Often the term ‘two mothers’ is used in public debates in United Kingdom as well as in the international press on whether to legalize or ban mitochondrial replacement in cases of mitochondrial diseases. In short, the procedure involves the replacement of the mitochondrion of the person diagnosed with the disease with that of another person free from that particular disease. This, however, is not the ﬁrst debate in this topic. In 2012 the Nufﬁeld Council conducted a 6-month public survey about the moral implications of mitochondrial replacement designed to prevent genetic diseases. As a result, in August 2012, a total of 1,000 people representing various social groups were interviewed at 175 randomly selected locations. The objective of the study was to explore public opinion on the genetic therapy of mitochondrial diseases. As a result of the subsequent parliamentary debate in 2015, mitochondrial donation was permitted ﬁrst time in the history of assisted reproduction in the United Kingdom. (The Human Fertilisation and Embryology Mitochondrial Donation Regulations 2015 No. 572).

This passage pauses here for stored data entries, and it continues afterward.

(** No request frees a room: a room that is occupied is found
    unchanged in the database after any request. *)
Theorem occupied_room_stays_occupied
    (r : route) (req : request) (s : store) (room : Store.room) :
  In room (rooms_tbl s) ->
  room_status room = Occupee ->
  In room (rooms_tbl (snd (app r req s))).
Proof.
  intros Hin Hst.
  destruct (app_store_cases r req s)
    as [-> | [(name & phone & ->)
           | [(number & type & price & s' & Hins & ->)
             | (client & rid & checkin & checkout & price & total & Hp & ->)]]].
  - exact Hin.
  - exact Hin.
  - destruct (insert_room_Some _ _ _ _ _ Hins) as (r0 & Hr & _).
    rewrite Hr. apply in_app_iff. now left.
  - rewrite booked_rooms. apply in_map_iff. exists room.
    split; [|exact Hin].
    destruct (text_eq_rowid rid (room_id room)); [|reflexivity].
    now apply occupy_occupied.
Qed.

Lemma occupied_room_stays_occupied_witness :
  let room := Room 1 "101" "Standard" (VReal (PyFloat.of_Z 100)) Occupee in
  In room (rooms_tbl
             (snd (app RBookings
                     (Examples.book "1" "1" "2026-02-01" "2026-02-03")
                     Examples.desk_booked))).
Proof.
  intros room.
  apply (occupied_room_stays_occupied RBookings _ Examples.desk_booked room).
  - left. vm_compute. reflexivity.
  - reflexivity.
Defined.

(** ** What a booking does to the rooms on offer *)

(** After a booking is created, the rooms with the status
    ['Disponible'] are those of before without the rooms the request
    named. *)
Theorem booked_room_leaves_the_offer
    req s client room checkin checkout price d_out d_in total :
  accepted req s client room checkin checkout price d_out d_in total ->
  available_rooms (snd (app RBookings req s)) =
    List.filter (fun r => negb (text_eq_rowid room (room_id r)))
      (available_rooms s).
Proof.
  intros Hacc. rewrite (bookings_post _ _ _ _ _ _ _ _ _ _ Hacc). cbn [snd].
  unfold available_rooms. rewrite booked_rooms.
  induction (rooms_tbl s) as [|r l IH]; [reflexivity|].
  cbn [map List.filter]. rewrite IH.
  destruct (text_eq_rowid room (room_id r)) eqn:Hsel.
  - cbn [occupy room_status].
    replace (String.eqb Occupee Disponible) with false by reflexivity.
    destruct (String.eqb (room_status r) Disponible); [|reflexivity].
    cbn [List.filter]. now rewrite Hsel.
  - destruct (String.eqb (room_status r) Disponible); [|reflexivity].
    cbn [List.filter]. now rewrite Hsel.
Qed.

Lemma booked_room_leaves_the_offer_witness :
  map room_number (available_rooms Examples.desk) = ["101"%string] /\
  available_rooms Examples.desk_booked = [].
Proof.
  split; [vm_compute; reflexivity|].
  assert (accepted (Examples.book "1" "1" "2026-01-10" "2026-01-12")
            Examples.desk "1" "1" "2026-01-10" "2026-01-12"
            (VReal (PyFloat.of_Z 100)) (PyDate.Date 2026 1 12)
            (PyDate.Date 2026 1 10) (VReal (PyFloat.of_Z 200))) as Hacc.
  { split; try (vm_compute; reflexivity). eexists. vm_compute. reflexivity. }
  unfold Examples.desk_booked.
  rewrite (booked_room_leaves_the_offer _ _ _ _ _ _ _ _ _ _ Hacc).
  vm_compute. reflexivity.
Defined.

(** ** Requests that fail *)

(** A POST that lacks a form field the view reads is answered with the
    [BadRequestKeyError] of the first field that is missing, and nothing
    is stored. *)
Theorem missing_field_rejected
    (r : route) (req : request) (s : store) (u : value) (k : string) :
  session req !! "user_id" = Some u ->
  method req = POST ->
  first_missing req (required r) = Some k ->
  app r req s = (Abort (BadRequestKeyError k), s).
Proof.
  intros Hu Hm Hk. unfold first_missing in Hk. unfold_views.
  destruct r as [| | | |id]; simpl in Hk; try discriminate Hk;
    rewrite Hm, Hu; simpl.
  - destruct (form req !! "name"); simpl; [|now injection Hk as <-].
    destruct (form req !! "phone"); simpl; [discriminate Hk|].
    now injection Hk as <-.
  - destruct (form req !! "number"); simpl; [|now injection Hk as <-].
    destruct (form req !! "type"); simpl; [|now injection Hk as <-].
    destruct (form req !! "price"); simpl; [discriminate Hk|].
    now injection Hk as <-.
  - destruct (form req !! "client_id"); simpl; [|now injection Hk as <-].
    destruct (form req !! "room_id"); simpl; [|now injection Hk as <-].
    destruct (form req !! "checkin"); simpl; [|now injection Hk as <-].
    destruct (form req !! "checkout"); simpl; [discriminate Hk|].
    now injection Hk as <-.
Qed.

Lemma missing_field_rejected_witness :
  app RRooms (Examples.post [("number", "102"); ("price", "80")]) Examples.desk
    = (Abort (BadRequestKeyError "type"), Examples.desk).
Proof.
  apply (missing_field_rejected RRooms _ Examples.desk (VInt 1)); reflexivity.
Defined.

(** A booking for a room key that matches no room is answered with a
    [TypeError], whatever the dates are, and nothing is stored. *)
Theorem booking_unknown_room_fails
    (req : request) (s : store) (u : value)
    (client room checkin checkout : string) :
  session req !! "user_id" = Some u ->
  method req = POST ->
  form req !! "client_id" = Some client ->
  form req !! "room_id" = Some room ->
  form req !! "checkin" = Some checkin ->
  form req !! "checkout" = Some checkout ->
  (forall r, In r (rooms_tbl s) -> text_eq_rowid room (room_id r) = false) ->
  app RBookings req s = (Abort TypeError, s).
Proof.
  intros Hu Hm Hc Hr Hi Ho Hnone.
  assert (select_price room s = None) as Hp.
  { unfold select_price.
    destruct (find _ _) as [r|] eqn:E; [|reflexivity].
    apply find_some in E as [Hin Hsel]. rewrite (Hnone r Hin) in Hsel.
    discriminate Hsel. }
  unfold_views. rewrite Hu, Hm. simpl. rewrite Hc, Hr, Hi, Ho. simpl.
  rewrite Hp. reflexivity.
Qed.

Lemma booking_unknown_room_fails_witness :
  app RBookings (Examples.book "1" "1.5" "soon" "later") Examples.desk
    = (Abort TypeError, Examples.desk).
Proof.
  apply (booking_unknown_room_fails _ Examples.desk (VInt 1)
           "1" "1.5" "soon" "later"); try reflexivity.
  intros r [<-|[]]. vm_compute. reflexivity.
Defined.

(** A booking for a room that exists with a date that does not parse is
    answered with a [ValueError] and nothing is stored. *)
Theorem booking_bad_date_fails
    (req : request) (s : store) (u : value)
    (client room checkin checkout : string) (price : value) :
  session req !! "user_id" = Some u ->
  method req = POST ->
  form req !! "client_id" = Some client ->
  form req !! "room_id" = Some room ->
  form req !! "checkin" = Some checkin ->
  form req !! "checkout" = Some checkout ->
  select_price room s = Some price ->
  PyDate.strptime checkout = None \/ PyDate.strptime checkin = None ->
  app RBookings req s = (Abort ValueError, s).
Proof.
  intros Hu Hm Hc Hr Hi Ho Hp Hbad.
  unfold_views. rewrite Hu, Hm. simpl. rewrite Hc, Hr, Hi, Ho. simpl.
  rewrite Hp.
  destruct (PyDate.strptime checkout) as [d_out|]; [|reflexivity].
  destruct Hbad as [Hbad|Hbad]; [discriminate Hbad|].
  rewrite Hbad. reflexivity.
Qed.

Lemma booking_bad_date_fails_witness :
  app RBookings (Examples.book "1" "1" "2026-02-29" "2026-03-01") Examples.desk
    = (Abort ValueError, Examples.desk).
Proof.
  apply (booking_bad_date_fails _ Examples.desk (VInt 1)
           "1" "1" "2026-02-29" "2026-03-01" (VReal (PyFloat.of_Z 100)));
    try reflexivity.
  right. vm_compute. reflexivity.
Defined.

(** ** Keys *)

Lemma sorted_snoc (l : list Z) (n : Z) :
  StronglySorted Z.lt l -> Forall (fun i => i < n) l ->
  StronglySorted Z.lt (l ++ [n]).
Proof.
  induction 1 as [|a l Hs IH Ha]; intros Hlt; simpl.
  - repeat constructor.
  - inversion Hlt as [|? ? Han Hl]; subst. constructor; [now apply IH|].
    apply Forall_app. split; [assumption | now constructor].
Qed.

Lemma next_rowid_positive (ids : list Z) (seq : Z) : 1 <= next_rowid ids seq.
Proof.
  unfold next_rowid.
  assert (0 <= foldr Z.max 0 ids) by (induction ids; simpl; lia). lia.
Qed.

Lemma keys_in_order_insert (ids : list Z) (seq : Z) :
  keys_in_order ids seq ->
  keys_in_order (ids ++ [next_rowid ids seq]) (next_rowid ids seq).
Proof.
  intros [Hs Hb]. split.
  - apply sorted_snoc; [assumption|]. apply List.Forall_forall.
    intros id Hin. now apply next_rowid_fresh.
  - apply Forall_app. split.
    + apply List.Forall_forall. intros id Hin.
      pose proof (next_rowid_fresh ids seq id Hin).
      apply (proj1 (List.Forall_forall _ _) Hb) in Hin. lia.
    + constructor; [|constructor].
      pose proof (next_rowid_positive ids seq). lia.
Qed.

Lemma sorted_NoDup (l : list Z) : StronglySorted Z.lt l -> List.NoDup l.
Proof.
  induction 1 as [|a l Hs IH Ha]; constructor; [|assumption].
  intros Hin. apply (proj1 (List.Forall_forall _ _) Ha) in Hin. lia.
Qed.

Lemma unique_by_key {A} (f : A -> Z) (l : list A) (x y : A) :
  List.NoDup (map f l) -> In x l -> In y l -> f x = f y -> x = y.
Proof.
  induction l as [|a l IH]; simpl; [tauto|].
  intros Hnd Hx Hy Hxy. inversion Hnd as [|? ? Hna Hnd']; subst.
  destruct Hx as [->|Hx], Hy as [->|Hy]; auto.
  - exfalso. apply Hna. rewrite Hxy. now apply in_map.
  - exfalso. apply Hna. rewrite <- Hxy. now apply in_map.
Qed.

Lemma keyed_init : keyed init_db.
Proof. split; split; constructor. Qed.
(** * Snowball: layout engine, interaction handlers, event bus and state store

    A shallow embedding of the JavaScript sources under [scripts/] and the
    properties of the design document stated over it.

    Conventions of the embedding
    - The layout code floors every size it computes and places tiles on
      whole pixels, so [ImageManager] and [DragHandler] carry pixel
      geometry (positions, sizes, pointer coordinates) by [Z]: they are
      the code on a page whose lengths are whole pixels, where the
      [parseInt] of the drag handler changes nothing.
    - [Fractional] is the drag handler without that assumption, over [Q],
      with [parseInt] written out; [ImageManager.Load] is the loading of a
      page, where an array entry can be [undefined].
    - The resize pipeline divides by the aspect ratio, so it is carried by
      [Q] (exact rationals standing for the JavaScript numbers).
    - JavaScript values that cross the storage boundary are a small
      inductive type [value]; objects are association lists in key order.
    - Mutable objects become explicit state records that are threaded
      through the functions; an emitted event is appended to a log. *)

From Stdlib Require Import ZArith QArith Qminmax Qround Lia Lqa String.
From stdpp Require Import gmap strings list pretty.

Local Open Scope Z_scope.
Local Set Warnings "-register-all".

(** ** ImageManager: scaling, grid placement and collision detection *)

Module ImageManager.

(** [this.config] of the constructor (the fields the geometry uses). *)
Record config := Config {
  minSpacing : Z;
  gridSize : Z;
  goalPixels : Z
}.

Definition default_config : config :=
  {| minSpacing := 20; gridSize := 50; goalPixels := 150000 |}.

(** [this.positions] and [this.sizes]: two parallel arrays. *)
Record t := Make {
  positions : list (Z * Z);
  sizes : list (Z * Z)
}.

(** The body of the [metadata.map] callback in [calculateScaledSizes].
    [actualPixels / goalPixels > k] is written [k * goalPixels < w * h]
    (the goal is positive); [Math.floor (w / k)] on integers is [w / k].
    The clamped height [Math.floor (sh * (sw / (w / 2)))] is taken over
    exact numbers, as the floor of [sh * sw * 2 / w]; the source rounds
    the quotient to a double first, which can put the floor one below
    when the exact product is a whole number. *)
Definition scaledSize (cfg : config) (effectiveWidth : Z) (wh : Z * Z) : Z * Z :=
  let '(w, h) := wh in
  let actualPixels := w * h in
  let '(scaledWidth, scaledHeight) :=
    if 16 * goalPixels cfg <? actualPixels then (w / 8, h / 8)
    else if 4 * goalPixels cfg <? actualPixels then (w / 4, h / 4)
    else (w / 2, h / 2) in
  if effectiveWidth <? scaledWidth + 10 then
    let scaledWidth' := effectiveWidth - 10 in
    (scaledWidth', (scaledHeight * scaledWidth' * 2) / w)
  else (scaledWidth, scaledHeight).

Mitochondrial diseases are severe genetic diseases that can be cured with mitochondrial replacement. However, a number of ethical counter-arguments, similar to those on cloning (replacement of the nucleus), have been presented in opposition to this procedure. One of the strongest counter-arguments is that due to the mitochondrial replacement not two but actually “three parents” are involved in the procedure. This argument is problematic in many ways. For instance one should not reduce parenthood for mitochondrion, furthermore in several forms of assisted reproduction other than intending parents are already involved. (gamete donors, surrogate mother).
If, however, we examine these cases from the aspect of mitochondrial diseases that account for a number of infant and child deaths and miscarriages, the guest mitochondrion is more of a therapeutic tool than a peer parent. Lately, it has been proposed that biologists perhaps underestimate the role played by the mitochondria, which, of course, can reshape ethical analysis.
It was only in the late twentieth century that the issue of cell nucleus transfer, i.e., when the nucleus of the egg involved in artiﬁcial fertilization is replanted, was ﬁrst raised. It is perhaps too early to access all ethical and safety issues involved in this technology.
The other counterargument is commercialization. True enough, commercialization has been an issue in virtually all reproductive methods. And where an egg from a third person is needed, even the issue of exploitation is raised if someone is forced to ‘donate’ eggs under grave ﬁnancial coercion.
As we have seen, gamete donation poses dynamically changing questions parallel to the development of reproduction technology and to the transformation of family. One can see that the application of reproductive technologies has already gone beyond the original use of helping infertile heterosexual couples. New groups of individuals, such as single people or same sex couples, have now access to reproductive technologies and, in addition, gamete donation has become also a therapeutic option to many families in cases of certain heritable conditions. Consequently, diverse ethical principles are applicable in this domain, such as human dignity; reproductive rights; reproductive health; rights of the child; personal autonomy; and principle of non-commodiﬁcation of the human body. These principles shape now the contours of the global ethical and legal framework.